### TASK DIRECTIONS
Only some lines are wanted. Transcribe, exactly, the lines below from the line with "last to arrive" up to and including the line with "variables of Sched.v, preempted".

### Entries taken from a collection
*** Begin section ***
(* ===== verification/Barrier.v ===== *)
(** * A barrier of a mutex and a condition variable (user/src/bin/barrier_condvar.rs)

    Threads that print letters in phases, with a barrier between two phases: the
    last to arrive signals the condition variable, and each thread it wakes
    signals the next.  The threads run on the scheduler, mutexes and condition
    variables of Sched.v, preempted anywhere.  The numbers of threads, letters
    and barriers are parameters; the program has 3, 300 and 2.

    [kinv] says where each thread is in the kernel, [pinv] what the barriers
    know; [barrier_correct] follows from the two. *)
From S2P Require Import Prelude Sched SchedSafe Threads Semaphores.

(** The positions of [Barrier::block], from the access to the lazy static to
    [mutex_unlock].  [*count = *count + 1] is a load and a store. *)
Inductive stage := Access | Creating | Lock | Load | Store (r : nat) | If | SignalLast | Wait | SignalNext | Unlock.
(** [Printing ph i]: in the loop of phase [ph], after [i] letters.  [MainSpawn]
    and [MainJoin] are the loops of [main]. *)
Inductive bpc := Printing (ph i : nat) | At (b : nat) (s : stage) | Done | MainSpawn (i : nat) | MainJoin (i : nat).
#[global] Instance stage_eq_dec : EqDecision stage.
Proof. solve_decision. Defined.
#[global] Instance bpc_eq_dec : EqDecision bpc.
Proof. solve_decision. Defined.

(** A lazy static, as the lazy_static package documents it: the first access runs
    the initialiser, here [Barrier::new], and other accesses wait for it.  [InProgress t (Some m)]: thread [t] has created
    the mutex. *)
Inductive once := Incomplete | InProgress (t : Z) (m : option nat) | Complete (mutex_id condvar_id : nat).
Record bmem := mkMem { statics : gmap nat once; counts : gmap nat nat; output : list Z }.
Record bst := mkB { bs_k : kst; bs_cs : gset (Z * nat); bs_mem : bmem; bs_pc : gmap Z bpc }.

Definition lazy (mm : bmem) (b : nat) : once := default Incomplete (statics mm !! b).
Definition count (mm : bmem) (b : nat) : nat := default 0%nat (counts mm !! b).
Definition set_lazy (b : nat) (o : once) (mm : bmem) : bmem := mkMem (<[b := o]> (statics mm)) (counts mm) (output mm).
Definition set_count (b n : nat) (mm : bmem) : bmem := mkMem (statics mm) (<[b := n]> (counts mm)) (output mm).
Definition print (c : Z) (mm : bmem) : bmem := mkMem (statics mm) (counts mm) (output mm ++ [c]).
*** End section ***
### OUTPUT BELOW
    last to arrive signals the condition variable, and each thread it wakes
    signals the next.  The threads run on the scheduler, mutexes and condition
    variables of Sched.v, preempted anywhere.  The numbers of threads, letters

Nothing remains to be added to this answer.